I have four hard drives in my system

: WD Raptor WD1500ADFD S-ATA/300 (150Gb, 16M Cache)
: WD Caviar SE WD5000AAJB P-ATA/133 (500Gb, 8M Cache)
: Samsung Spinpoint T166 HD501LJ S-ATA/300 (500Gb, 16M Cache)
: HGST Deskstar T7K250 P-ATA/100 (250Gb, 8Mb Cache)

And I am reinstalling my OS. This will be a single boot machine.

My question is what drive would be best for what? I plan on using one drive for boot, one for installations, one for swap file, and all drives (except boot drive) for storage.

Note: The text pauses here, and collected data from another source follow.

(** Where the base is taken over, it is legal and within the budget, and every
    register in common is meant. *)
Lemma reuse_sound limit reusable :
  findReusableInputBase input tables index set state limit = Some reusable ->
  let setBase := reusable_base reusable in
  0 <= setBase /\ registerRangeFits setBase (s_width set) limit = true /\
  setBaseIsLegal input (payloadValues tables) (targetLimits tables) set setBase = true /\
  forall i a s, i ∈ activeLive (active state) -> assignments state !! i = Some a ->
    in_sets input !! i = Some s -> a = assignmentOf s (a_base a) -> s_regClass s = s_regClass set ->
    PairOk s (a_base a) index set setBase.
Proof.
  unfold findReusableInputBase. destruct (getSingleResultValue input set) as [result|] eqn:Eresult; [|done].
  destruct (_ || _); [done|].
  destruct (payloadOf tables (v_id result) ≫= pay_def) as [def|] eqn:Edef; [|done].
  intros (Hcand & operand & id & value & Hop & Hre & Hid & Hvalue & Hget)%reusableForDef_elem.
  unfold getReusableOperandBase in Hget.
  destruct (reusableOperandMatchesSet set value) eqn:Ematch; [|done]. simpl in Hget.
  apply bind_Some in Hget as (source & Hsource & Hget).
  apply bind_Some in Hget as (assigned & Hassigned & Hget).
  destruct (reusableOperandCoversResult _ _ _ _ _) eqn:Ecovers; [|done]. simpl in Hget.
  destruct (registerRangeFits (a_base assigned) _ _); [|done]. simpl in Hget.
  destruct (reusableBaseIsAvailable _ _ _ _ _ _ _ _ _) eqn:Eavail; [|done]. simpl in Hget.
  injection Hget as <-. simpl.
  apply (getSetById_spec _ _ Hin Htab) in Hsource as (k & Hk & Hkid).
  destruct (active_lookup_spec _ _ _ _ (state_active _ _ Hstate) Hassigned) as (j & Hj & Hja & Hjs).
  destruct (assigned_set _ _ Hin Htab _ _ _ Hset Hstate j assigned Hja) as (s' & Hs' & _ & Heq & Hb & Hw).
  assert (j = k) as ->.
  { apply (set_unique _ _ Hin Htab _ _ _ _ Hs' Hk). rewrite Heq in Hjs. done. }
  assert (s' = source) as -> by congruence.
  assert (0 <= v_offset value) as Hoff.
  { apply (input_offsets _ Hin). by apply list_elem_of_lookup_2 in Hvalue. }
  unfold reusableOperandMatchesSet in Ematch.
  apply andb_true_iff in Ematch as [[_ Eclass%bool_decide_eq_true]%andb_true_iff Ewidth%Z.eqb_eq].
  unfold reusableOperandCoversResult in Ecovers.
  apply andb_true_iff in Ecovers as [[Eend _]%andb_true_iff Edies].
  unfold reusableBaseIsAvailable in Eavail.
  apply andb_true_iff in Eavail as [[[Efits Elegal]%andb_true_iff Eignoring%negb_true_iff]%andb_true_iff _].
  split; [lia|]. split; [done|]. split; [done|].
  intros i a s Hlive Ha Hs Has Hclass.
  destruct (decide (i = k)) as [-> |Hne].
  - assert (s = source) as -> by congruence. assert (a = assigned) as -> by congruence.
    intros member p lane Hm Hl Hl' Hp Hp'.
    assert (source ∈ in_sets input) as Hsin by (by apply list_elem_of_lookup_2 in Hk).
    apply notBlocking_sharing; [by apply (membersOf_ok _ _ Hin Htab)| | |done|done].
    + unfold sourceSubrangeDiesAtBoundary in Edies. rewrite forallb_forall in Edies.
      specialize (Edies member (proj1 (list_elem_of_In _ _) Hm)). cbv beta zeta in Edies.
      destruct (_ || _) eqn:E in Edies; [apply orb_true_iff in E as [E%Z.leb_le|E%Z.leb_le]; lia|].
      by apply negb_true_iff in Edies.
    + unfold valueRangeEndsAt in Eend. apply existsb_exists in Eend as (r & Hr & Hre'%Z.eqb_eq).
      apply list_elem_of_In in Hr. exists result, def, operand, id, value, r. rewrite <-Hkid, Ewidth. done.
  - assert (a_set a <> s_id source) as Hids.
    { intros Heq'. apply Hne, (set_unique _ _ Hin Htab _ _ _ _ Hs Hk). rewrite <-Heq', Has. done. }
    rewrite Has. simpl. apply (unconflicted_pair i); [done|]. rewrite <-Has.
    intros lane Hlane Hr Ho. unfold conflictsWithActiveIgnoring in Eignoring.
    apply bool_decide_eq_false in Eignoring.
    match type of Eignoring with ~ is_Some (anyRegClassOverlappingRange _ ?g _ _ _ _) => set (f := g) in Eignoring end.
    pose proof (anyOverlapping_spec (assignments state) (active state) f (s_regClass set)
      (a_base assigned + v_offset value) (s_width set) (state_active _ _ Hstate) ltac:(lia)) as Hspec.
    destruct (anyRegClassOverlappingRange _ _ _ _ _ _) as [[]|]; [by exfalso; apply Eignoring; eexists|].
    destruct (state_assigned _ _ Hstate i a Ha) as (_ & _ & _ & Hab).
    assert (f a = None) as Hfa.
    { apply (Hspec i a lane Hlive Ha); [by rewrite Has| |done|done]. unfold lanesOf in Hlane. lia. }
    unfold f in Hfa. rewrite bool_decide_false in Hfa by done. rewrite Ho in Hfa. cbn [negb orb] in Hfa.
    unfold activeAssignmentConflicts in Hfa.
    destruct (getActiveAssignmentConflictEnd _ _ _ a _); [|by left]. simpl in Hfa. right.
    by destruct (canShareFixedHardwareRead _ _ _ a _).
Qed.

(** ** One set *)

Definition Placed (base : Z) : Prop :=
  0 <= base /\
  registerRangeFits base (s_width set) (budget_limit (in_budget input (s_regClass set))) = true /\
  match getFixedBase tables index with
  | Some fixedBase => base = fixedBase
  | None => setBaseIsLegal input (payloadValues tables) (targetLimits tables) set base = true
  end.

Context (Hended : forall i a, assignments state !! i = Some a ->
  i ∈ activeLive (active state) \/ a_end a < s_start set).

Lemma noConflict_pairs base i a s :
  0 <= base -> findActiveConflictEnd input tables index set state base = None ->
  assignments state !! i = Some a -> in_sets input !! i = Some s -> a = assignmentOf s (a_base a) ->
  s_regClass s = s_regClass set -> PairOk s (a_base a) index set base.
Proof.
  intros Hb Hnone Ha Hs Has Hc. destruct (Hended i a Ha) as [Hlive|He].
  - apply (unconflicted_pair i); [done|]. rewrite <-Has. intros lane _ _ Ho.
    apply (findActiveConflictEnd_None _ _ Hin Htab index set state Hset Hstate base i a); try done.
    by rewrite Has.
  - apply ended_pair; [by apply list_elem_of_lookup_2 in Hs|]. by rewrite Has in He.
Qed.

Lemma reuse_pairs limit reusable i a s :
  findReusableInputBase input tables index set state limit = Some reusable ->
  assignments state !! i = Some a -> in_sets input !! i = Some s -> a = assignmentOf s (a_base a) ->
  s_regClass s = s_regClass set -> PairOk s (a_base a) index set (reusable_base reusable).
Proof.
  intros Hr Ha Hs Has Hc. destruct (reuse_sound limit reusable Hr) as (_ & _ & _ & Hpairs).
  destruct (Hended i a Ha) as [Hlive|He]; [by apply (Hpairs i a s)|].
  apply ended_pair; [by apply list_elem_of_lookup_2 in Hs|]. by rewrite Has in He.
Qed.

Lemma assignUnlessPressure_done base :
  scanFailure (assignUnlessPressure tables set base state) = None ->
  checkCombinedPressureFailure tables set base state = None /\
  assignUnlessPressure tables set base state = addAssignment tables set base state.
Proof. unfold assignUnlessPressure. by destruct (checkCombinedPressureFailure _ _ _ _). Qed.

I was planning on going as follows:

Raptor: Boot
Spinpoint: Installs ("Program Files") / Data (Hi-Def Videos, Frequently shared files)
WD Caviar: Swapfile / Data (Std. Def Videos, Music)
HGST Deskstar: Data (HTTP Downloads, Whatever else)

Do you reckon that will give me the best performance out of my drives or would anyone know of a more optimal seup?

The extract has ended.